Les portes battantes ne claquent presque pas.
 « - C'est vrai qu'il est pas mal, ce petit. », entame Azura, tout en remontant un peu plus haut vers les objets de son désirs.
« - ¡ Claro que si ! Mais je trouve un peu… coincé.
- Ne t'en fais pas, Bianca va lui faire goûter aux délices de la chair.
- Nous sommes tranquilles pendant un bon moment.
- Vale, on s'éclipse, Azura ? », mais il n'obtient de la beauté qu'un index sur ses lèvres. Elle se lève et se tourne vers sa complice.
« - M'accorderiez-vous une danse ? Il me semble que la salle de bal est juste à côté ?
- Mais avec joie ! », s'exclame la méditerranéenne, en souriant plus de victoire que de plaisir, enlaçant sa partenaire sous le regard frustré de l'espagnol.
 On aurait pu croire que le manoir était le summum de la richesse : c'était sans compter sur la salle de bal.
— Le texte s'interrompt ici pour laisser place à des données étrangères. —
(** * Layered storage core (src/layered-storage/core.ts)

    A shallow embedding of [LayeredStorageCore]: the raw store
    layer → segment → key → value, the sorted layer list, the set of known
    segments and the top level cache, with the methods [_getLSData],
    [_updateCache], [get], [has], [set], [delete] and [deleteSegmentData]
    written as explicit state passing over a record of the four fields. *)

From stdpp Require Import gmap strings list sorting.

Module LayeredStorageCore.

(** ** Data model *)

(** A segment is an opaque handle.  [monolithic] is the class field
    [public monolithic = Symbol("Monolithic")]; every other handle is
    [named]. *)
Inductive Segment : Type :=
  | monolithic : Segment
  | named (id : string) : Segment.

#[global] Instance Segment_eq_dec : EqDecision Segment.
Proof. solve_decision. Defined.

#[global] Instance Segment_countable : Countable Segment.
Proof.
  refine (inj_countable'
            (λ s, match s with monolithic => None | named id => Some id end)
            (λ o, match o with None => monolithic | Some id => named id end) _).
  by intros [].
Defined.

(** [const reverseNumeric = (a, b) => b - a] *)
Definition reverseNumeric (a b : Z) : Z := (b - a)%Z.

(** [Array.prototype.sort(compare)]: [a] stays in front of [b] when
    [compare(a, b) <= 0] (the sort is stable). *)
Definition before (compare : Z → Z → Z) : relation Z :=
  λ a b, (compare a b ≤ 0)%Z.

#[global] Instance before_dec compare : RelDecision (before compare).
Proof. intros a b. unfold before. apply _. Defined.

Definition sort (compare : Z → Z → Z) (l : list Z) : list Z :=
  merge_sort (before compare) l.

(** [Set.prototype.add]: a set iterates in insertion order and adding a
    member again does not move it. *)
Definition Set_add {A} `{EqDecision A} (x : A) (s : list A) : list A :=
  if decide (x ∈ s) then s else s ++ [x].

(** [Set.prototype.delete] *)
Definition Set_delete {A} `{EqDecision A} (x : A) (s : list A) : list A :=
  filter (λ y, y ≠ x) s.

Section Core.

Context {Value : Type}.

(** The four private fields of the class.  Layers are numbers (integers
    here), keys are strings. *)
Record Core : Type := mkCore {
  _data : gmap Z (gmap Segment (gmap string Value));
  _layers : list Z;
  _segments : list Segment;
  _topLevelCache : gmap Segment (gmap string Value)
}.

(** The object right after construction: every field is empty. *)
Definition init : Core := mkCore ∅ [] [] ∅.

(** [[...this._data.keys()]]; the enumeration order is irrelevant once the
    keys, which are pairwise distinct, have been sorted ([sort_members]). *)
Definition keys (data : gmap Z (gmap Segment (gmap string Value))) : list Z :=
  (map_to_list data).*1.

(** ** [_getLSData(layer, segment)]

    Returns the key → value map of the pair, creating the layer and the
    segment on demand.  The returned map is the one held in [_data]; the
    callers that write through it use [lsData_set] and [lsData_delete]. *)
Definition _getLSData (layer : Z) (segment : Segment) (st : Core)
  : gmap string Value * Core :=
  (* Get or create the requested layer. *)
  let '(lData, st) :=
    match _data st !! layer with
    | Some lData => (lData, st)
    | None =>
        let data := <[layer := ∅]> (_data st) in
        (∅, mkCore data (sort reverseNumeric (keys data))
                   (_segments st) (_topLevelCache st))
    end in
  (* Get or create the requested segment on the layer. *)
  match lData !! segment with
  | Some lsData => (lsData, st)
  | None =>
      (∅, mkCore (<[layer := <[segment := ∅]> lData]> (_data st))
                 (_layers st)
                 (Set_add segment (_segments st))
                 (_topLevelCache st))
  end.

(** [lsData.set(key, value)] on the map of [(layer, segment)] *)
Definition lsData_set (layer : Z) (segment : Segment) (key : string)
    (value : Value) (st : Core) : Core :=
  mkCore (alter (alter (insert key value) segment) layer (_data st))
         (_layers st) (_segments st) (_topLevelCache st).

(** [lsData.delete(key)] on the map of [(layer, segment)] *)
Definition lsData_delete (layer : Z) (segment : Segment) (key : string)
    (st : Core) : Core :=
  mkCore (alter (alter (base.delete key) segment) layer (_data st))
         (_layers st) (_segments st) (_topLevelCache st).

(** [this._topLevelCache.get(segment) ||
     this._topLevelCache.set(segment, new Map()).get(segment)] *)
Definition sCache_get_or_create (segment : Segment) (st : Core) : Core :=
  match _topLevelCache st !! segment with
  | Some _ => st
  | None =>
      mkCore (_data st) (_layers st) (_segments st)
             (<[segment := ∅]> (_topLevelCache st))
  end.

(** [sCache.delete(key)] *)
Definition sCache_delete (segment : Segment) (key : string) (st : Core) : Core :=
  mkCore (_data st) (_layers st) (_segments st)
         (alter (base.delete key) segment (_topLevelCache st)).

(** [sCache.set(key, value)] *)
Definition sCache_set (segment : Segment) (key : string) (value : Value)
    (st : Core) : Core :=
  mkCore (_data st) (_layers st) (_segments st)
         (alter (insert key value) segment (_topLevelCache st)).

(** ** [_updateCache(key)] *)

(** The inner loop [for (const layer of this._layers)].  Falling out of
    the match with a value is [continue segmentsLoop]. *)
Fixpoint layersLoop (layers : list Z) (segment : Segment) (key : string)
    (st : Core) : Core :=
  match layers with
  | [] => st
  | layer :: layers =>
      (* Check the segmented first and quit if found. *)
      let '(lsData, st) := _getLSData layer segment st in
      match lsData !! key with
      | Some value => sCache_set segment key value st
      | None =>
          (* Check the monolithic and quit if found. *)
          let '(lmData, st) := _getLSData layer monolithic st in
          match lmData !! key with
          | Some value => sCache_set segment key value st
          | None => layersLoop layers segment key st
          end
      end
  end.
Des cristaux, des peintures, un immense mur rempli de disques en tous genres. Les demoiselles sont aussitôt sublimées chacune dans le cœur de l'autre.
« - Je vous propose une valse.
- J'accepte, à condition qu'elle soit suivie d'un tango. », conclut la brune du tac-au-tac – comme toujours –, tout en retirant son tailleur bien trop serré.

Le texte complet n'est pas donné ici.